**About this task**
Both the line containing "Inductive outcome : Type" and the line containing "(<[out_filename filename := Text written]> fs, Raised" belong to the span. Output exactly that span from the listing below, and nothing outside it.

**Task material**
=== Begin Enclosure ===
(** The body of the [while] loop of [make_insensitive] (lines 17-28): the
    value of [line] handed to [out.write], or the exception raised. *)
Definition rewrite_line (line : str) : result str :=
  let i_comment := Py.find line (u "//") 0 in
  let i_quote := Py.find line (u "'") 0 in
  if negb (i_quote =? -1) && ((i_comment =? -1) || (i_quote <? i_comment)) then
    let i_endquote := Py.find line (u "'") (i_quote + 1) in
    if negb (i_endquote =? -1) then
      let text := Py.slice line (Some (i_quote + 1)) (Some i_endquote) in
      insens ← insens_of text;
      Ok (Py.slice line None (Some i_quote) ++ insens
            ++ Py.slice line (Some (i_endquote + 1)) None)
    else Ok line
  else Ok line.

(** ** Quote characters and comment markers in a line *)

(** [c] occurs in [s]. *)
Fixpoint has_char (c : N) (s : str) : bool :=
  match s with
  | [] => false
  | b :: s' => (b =? c)%N || has_char c s'
  end.

(** The number of occurrences of [c] in [s]. *)
Fixpoint count_char (c : N) (s : str) : nat :=
  match s with
  | [] => O
  | b :: s' => ((if (b =? c)%N then 1 else 0) + count_char c s')%nat
  end.

(** The comment marker occurs somewhere in [s]. *)
Fixpoint has_marker (s : str) : bool :=
  match s with
  | [] => false
  | _ :: s' => Py.startswith s (u "//") || has_marker s'
  end.

Definition has_quote (s : str) : bool := has_char QUOTE s.
Definition count_quotes (s : str) : nat := count_char QUOTE s.

(** The bracket expression in the words of the specification: an opening
    bracket, the upper-case form of [c], the lower-case form of [c], a
    closing bracket. *)
Definition bracket_expr (c : N) : str :=
  u "[" ++ chr_upper c ++ chr_lower c ++ u "]".

(** One bracket expression per character, nothing in between. *)
Fixpoint expand_each (s : str) : str :=
  match s with
  | [] => []
  | c :: s' => bracket_expr c ++ expand_each s'
  end.

(** The lower-case form of [c] is one character, so that ['%c'] takes
    it. *)
Definition formattable (c : N) : bool :=
  match chr_lower c with
  | [_] => true
  | _ => false
  end.

(** A character without an upper-case/lower-case distinction. *)
Definition caseless (c : N) : Prop := chr_upper c = [c] /\ chr_lower c = [c].

(** The text from the first comment marker of [line] on comes out of the
    rewriter as it went in. *)
Definition keeps_comment_tail (line : str) : Prop :=
  forall pre rest,
    line = pre ++ u "//" ++ rest ->
    has_marker (pre ++ u "/") = false ->
    exists pre', rewrite_line line = Ok (pre' ++ u "//" ++ rest).

(** The four shapes of a line: no quote; a marker that no quote
    precedes; a first quote that nothing closes; or a literal whose opening
    quote no marker precedes. *)
Inductive line_shape (line : str) : Prop :=
| NoQuote : has_quote line = false -> line_shape line
| MarkerFirst pre rest :
    line = pre ++ u "//" ++ rest -> has_quote pre = false -> line_shape line
| OpenQuote pre rest :
    line = pre ++ u "'" ++ rest ->
    has_quote pre = false -> has_quote rest = false -> line_shape line
| Literal pre mid post :
    line = pre ++ u "'" ++ mid ++ u "'" ++ post ->
    has_quote pre = false -> has_marker pre = false -> has_quote mid = false ->
    line_shape line.

(** ** Files *)

(** What a file holds, as reading it delivers it.  [Text s]: the bytes
    decode to [s].  [Damaged s]: the bytes do not decode; [s] is the text
    that reading hands over, line terminators already read as line feeds,
    before the chunk that does not decode is reached (nothing, when that
    is the first chunk). *)
Inductive file : Type :=
| Text (s : str)
| Damaged (s : str).

(** Universal newlines: a carriage return, with the line feed that may
    follow it, is read as a line feed. *)
Fixpoint universal_newlines (s : str) : str :=
  match s with
  | [] => []
  | c :: rest =>
      if (c =? CR)%N then
        match rest with
        | d :: rest' =>
            if (d =? LF)%N then LF :: universal_newlines rest'
            else LF :: universal_newlines rest
        | [] => [LF]
        end
      else c :: universal_newlines rest
  end.

(** A file open for reading: the text not read yet, and whether decoding
    fails where it ends. *)
Record reader : Type := Reader { unread : str; damaged : bool }.

(** [open(filename)], on what the file holds. *)
Definition open_read (f : file) : reader :=
  match f with
  | Text s => Reader (universal_newlines s) false
  | Damaged s => Reader s true
  end.

(** The text up to the first line feed, included, and what follows it;
    without a line feed, all the text and nothing. *)
Fixpoint split_line (s : str) : str * option str :=
  match s with
  | [] => ([], None)
  | c :: rest =>
      if (c =? LF)%N then ([c], Some rest)
      else let '(line, rest') := split_line rest in (c :: line, rest')
  end.

(** [inp.readline()]: the next line, its line feed included, or what is
    left when no line feed is left; the empty string at the end of the
    file.  Where decoding fails no end of file is reached: the read that
    needs more text raises. *)
Definition readline (inp : reader) : result str * reader :=
  match split_line (unread inp) with
  | (line, Some rest) => (Ok line, Reader rest (damaged inp))
  | (line, None) =>
      if damaged inp then (Raise UnicodeDecodeError, inp)
      else (Ok line, Reader [] false)
  end.

(** How a call ends.  [OutOfFuel] belongs to the model only: the [while]
    loop is run with a bound on its iterations, and
    [make_insensitive_never_out_of_fuel] shows the bound is never hit. *)
Inductive outcome : Type :=
| Returned
| Raised (e : exn)
| OutOfFuel.

(** The [while True] loop of [make_insensitive] (lines 12-30): [inp] is
    the input file, [out] what has been written.  The result is what has
    been written when the loop is left, and the exception that left it, if
    any. *)
Fixpoint copy_loop (fuel : nat) (inp : reader) (out : str)
  : option (str * option exn) :=
  match fuel with
  | O => None
  | S fuel' =>
      match readline inp with
      | (Raise e, _) => Some (out, Some e)
      | (Ok line, inp') =>
          if bool_decide (line = []) then Some (out, None)
          else match rewrite_line line with
               | Raise e => Some (out, Some e)
               | Ok line' => copy_loop fuel' inp' (out ++ line')
               end
      end
  end.

(** [filename[:-3]]: chop off the ".in" part (line 9). *)
Definition out_filename (filename : str) : str :=
  Py.slice filename None (Some (-3)).

(** [make_insensitive(filename)]: the file system it leaves, and how it
    ends. *)
Definition make_insensitive (filename : str) (fs : gmap str file)
  : gmap str file * outcome :=
  if negb (Py.endswith filename (u ".g4.in")) then
    (fs, Raised (ValueError (u "Unrecognized file-type for " ++ filename)))
  else
    match fs !! filename with
    | None => (fs, Raised (FileNotFoundError filename))
    | Some data =>
        let inp := open_read data in
        match copy_loop (S (length (unread inp))) inp [] with
        | Some (written, None) =>
            (<[out_filename filename := Text written]> fs, Returned)
        | Some (written, Some e) =>
            (<[out_filename filename := Text written]> fs, Raised e)
        | None => (fs, OutOfFuel)
        end
    end.

(** ** The command driver *)

Record world : Type := World { stdout : str; files : gmap str file }.

(** [print(s)]. *)
Definition print (s : str) (w : world) : world :=
  World (stdout w ++ s ++ [LF]) (files w).

(** How the process ends: with an exit status, or on an exception nobody
    catches (which the interpreter turns into status 1). *)
Inductive termination : Type :=
| Exits (code : Z)
| Uncaught (e : exn)
| Unfinished.

Definition exit_status (t : termination) : option Z :=
  match t with
  | Exits code => Some code
  | Uncaught _ => Some 1
  | Unfinished => None
  end.

(** The [for] loop over [sys.argv[1:]] (lines 39-44). *)
Fixpoint for_filenames (names : list str) (w : world) : world * termination :=
  match names with
  | [] => (w, Exits 0)
  | filename :: names' =>
      if negb (Py.endswith filename (u ".g4.in")) then
        for_filenames names'
          (print (u "WARNING:  Unrecognized file-type for " ++ filename
                    ++ u ", skipping.") w)
      else
        match make_insensitive filename (files w) with
        | (fs', Returned) => for_filenames names' (World (stdout w) fs')
        | (fs', Raised e) => (World (stdout w) fs', Uncaught e)
        | (fs', OutOfFuel) => (World (stdout w) fs', Unfinished)
        end
  end.

(** The module's top level (lines 33-44), [argv] being [sys.argv]. *)
Definition main (argv : list str) (w : world) : world * termination :=
  if (length argv =? 1)%nat then
    let w := print (u "usage: " ++ nth 0 argv [] ++ u " file1.g4.in [file2.g4.in ...]") w in
    let w := print (TAB :: u "Converts the ANTLRv4 keyword file(s) to be case-insensitive.") w in
    let w := print (TAB :: u "Requires at least one file to be specified on the command-line.") w in
    (w, Exits 1)
  else for_filenames (drop 1 argv) w.

(** The number of lines a text printed on standard output takes. *)
Definition printed_lines (out : str) : nat := count_char LF out.

(** The line the driver prints for a name it does not recognise. *)
Definition warning_for (filename : str) : str :=
  u "WARNING:  Unrecognized file-type for " ++ filename ++ u ", skipping.".

(** The usage text, as the terminal shows it. *)
Definition usage_text (prog : str) : str :=
  u "usage: " ++ prog ++ u " file1.g4.in [file2.g4.in ...]" ++ [LF]
  ++ TAB :: u "Converts the ANTLRv4 keyword file(s) to be case-insensitive."
  ++ [LF]
  ++ TAB :: u "Requires at least one file to be specified on the command-line."
  ++ [LF].

(** ** Whole texts *)

(** The lines of a text: its pieces, cut after each line feed. *)
Fixpoint readlines (s : str) : list str :=
  match s with
  | [] => []
  | c :: rest =>
      if (c =? LF)%N then [c] :: readlines rest
      else match readlines rest with
           | [] => [[c]]
           | line :: lines => (c :: line) :: lines
           end
  end.

(** What the loop writes for the lines it reads: the lines rewritten, in
    order, up to the first one that raises, and the exception if there is
    one. *)
Fixpoint rewrite_lines (lines : list str) : str * option exn :=
  match lines with
  | [] => ([], None)
  | line :: lines' =>
      match rewrite_line line with
      | Raise e => ([], Some e)
      | Ok line' =>
          let '(written, e) := rewrite_lines lines' in (line' ++ written, e)
      end
  end.
(** * Factorisation enumerators of timeloop's [util/numeric.cpp]

    A shallow embedding of the [Factors] and [ResidualFactors] classes, of
    the helpers [SmallestFactor] and [GetTiling] and of the pattern
    generators [SequenceGenerator128] and [RandomGenerator128], followed by
    the properties the specification states about them and by further
    properties that the code shows.

    Conventions.
    - [unsigned long] and [uint64_t] are 64-bit words (LP64): a value is a [Z]
      in [0, 2^64) and every arithmetic result is reduced by [wrap].
    - A [std::vector] is a [list]; [push_back] appends at the end.
    - A [std::map<unsigned, unsigned long>] is an association list kept in
      strictly ascending key order, which is the order a C++ iteration sees.
    - A call that can leave the normal path returns an [outcome]: the value,
      or the way it failed.
    - An [int order] is a natural number: it counts tuple positions, and a
      negative one would make [MultiplicativeSplitRecursive_] recurse without
      end. Vectors hold fewer than 2^32 elements, so that the [unsigned]
      counters running over them do not wrap. *)

From Stdlib Require Import ZArith List Lia Bool Sorted.
Import ListNotations.
Local Open Scope Z_scope.

(** ** Machine words *)

Definition ULONG_BITS : Z := 64.
Definition ULONG_MODULUS : Z := 2 ^ ULONG_BITS.
Definition UINT_MAX : Z := 2 ^ 32 - 1.
Definition ULONG_MAX : Z := ULONG_MODULUS - 1.

(** Reduction of an arithmetic result to an [unsigned long]. *)
Definition wrap (z : Z) : Z := z mod ULONG_MODULUS.

Definition uadd (a b : Z) : Z := wrap (a + b).
Definition usub (a b : Z) : Z := wrap (a - b).
Definition umul (a b : Z) : Z := wrap (a * b).
Definition ushl (a : Z) (k : Z) : Z := wrap (Z.shiftl a k).
Definition ushr (a : Z) (k : Z) : Z := Z.shiftr a k.

Definition is_ulong (z : Z) : Prop := 0 <= z < ULONG_MODULUS.

(** ** Outcomes of a call *)

Inductive failure : Set :=
| AssertionFailure   (* an [assert] whose condition is false *)
| OutOfRange         (* [std::out_of_range] thrown by [vector::at] *)
| Undefined          (* undefined behaviour: division by zero, an iterator
                        moved past [end()], an insertion past the end *)
| Diverges           (* a loop whose counter wraps and never leaves *)
| OutOfFuel.         (* the model's loop bound was too small *)

Inductive outcome (A : Type) : Type :=
| Returns (a : A)
| Fails (e : failure).
Arguments Returns {A} a.
Arguments Fails {A} e.
(** ** The redux fallback *)

Lemma owned_rows (currentUserId : JS.value) (l : list (option Playlist)) :
  exists rows,
    map_or_throw redux_row (filter (isCurrentUserPlaylist currentUserId) l) = Return rows
    /\ Forall2 (fun playlist row => redux_row playlist = Return row)
         (filter (isCurrentUserPlaylist currentUserId) l) rows.
Proof.
  apply map_or_throw_total. intros x Hx. apply filter_In in Hx as [_ Hx].
  destruct (isCurrentUserPlaylist_sound _ _ Hx) as (p & -> & _). simpl. eauto.
Qed.

(** X2. When at least one playlist of the snapshot passes the ownership
    filter, the container shows one row per passing playlist, in the order
    of the snapshot: no owned playlist is left out. *)
Theorem redux_fallback_lists_every_owned_playlist (w : World Host) (c : nat) (state : State) :
  find_playlist_list (body w) = Some c ->
  getState api (host w) = Return state ->
  filter (isCurrentUserPlaylist (currentUserId_of state)) (map snd (playlists_of state)) <> [] ->
  exists rows,
    container_html (body (populatePlaylistListFromRedux api w)) = Some (Labels rows)
    /\ Forall2 (fun playlist row => redux_row playlist = Return row)
         (filter (isCurrentUserPlaylist (currentUserId_of state))
            (map snd (playlists_of state))) rows.
Proof.
  intros Hc Hst Hsome.
  destruct (owned_rows (currentUserId_of state) (map snd (playlists_of state)))
    as (rows & Hrows & Hall).
  exists rows. split; [|exact Hall].
  rewrite (populatePlaylistListFromRedux_html w c Hc), Hst. f_equal.
  unfold redux_html.
  destruct (playlists_of state) as [|x l] eqn:Hp; [now simpl in Hsome|].
  change (List.length (x :: l) =? 0)%nat with false. cbv iota.
  rewrite Hrows.
  destruct (filter _ (map snd (x :: l))) as [|y ys]; [congruence|].
  reflexivity.
Qed.

(** X3. With a non-empty snapshot and no current user id (undefined, null,
    0 or the empty string) the container is emptied: no row and no message
    at all. *)
Theorem redux_fallback_unknown_user_empties_container (w : World Host) (c : nat)
  (state : State) :
  find_playlist_list (body w) = Some c ->
  getState api (host w) = Return state ->
  playlists_of state <> [] ->
  JS.truthy (currentUserId_of state) = false ->
  container_html (body (populatePlaylistListFromRedux api w)) = Some (Labels []).
Proof.
  intros Hc Hst Hne Hid.
  rewrite (populatePlaylistListFromRedux_html w c Hc), Hst. f_equal.
  unfold redux_html.
  destruct (playlists_of state) as [|x l] eqn:Hp; [congruence|].
  change (List.length (x :: l) =? 0)%nat with false. cbv iota.
  rewrite filter_unknown_user by assumption. rewrite Hid. reflexivity.
Qed.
=== End Enclosure ===
**Reply to the exercise**
Inductive outcome : Type :=
| Returned
| Raised (e : exn)
| OutOfFuel.

(** The [while True] loop of [make_insensitive] (lines 12-30): [inp] is
    the input file, [out] what has been written.  The result is what has
    been written when the loop is left, and the exception that left it, if
    any. *)
Fixpoint copy_loop (fuel : nat) (inp : reader) (out : str)
  : option (str * option exn) :=
  match fuel with
  | O => None
  | S fuel' =>
      match readline inp with
      | (Raise e, _) => Some (out, Some e)
      | (Ok line, inp') =>
          if bool_decide (line = []) then Some (out, None)
          else match rewrite_line line with
               | Raise e => Some (out, Some e)
               | Ok line' => copy_loop fuel' inp' (out ++ line')
               end
      end
  end.

(** [filename[:-3]]: chop off the ".in" part (line 9). *)
Definition out_filename (filename : str) : str :=
  Py.slice filename None (Some (-3)).

(** [make_insensitive(filename)]: the file system it leaves, and how it
    ends. *)
Definition make_insensitive (filename : str) (fs : gmap str file)
  : gmap str file * outcome :=
  if negb (Py.endswith filename (u ".g4.in")) then
    (fs, Raised (ValueError (u "Unrecognized file-type for " ++ filename)))
  else
    match fs !! filename with
    | None => (fs, Raised (FileNotFoundError filename))
    | Some data =>
        let inp := open_read data in
        match copy_loop (S (length (unread inp))) inp [] with
        | Some (written, None) =>
            (<[out_filename filename := Text written]> fs, Returned)
        | Some (written, Some e) =>
            (<[out_filename filename := Text written]> fs, Raised e)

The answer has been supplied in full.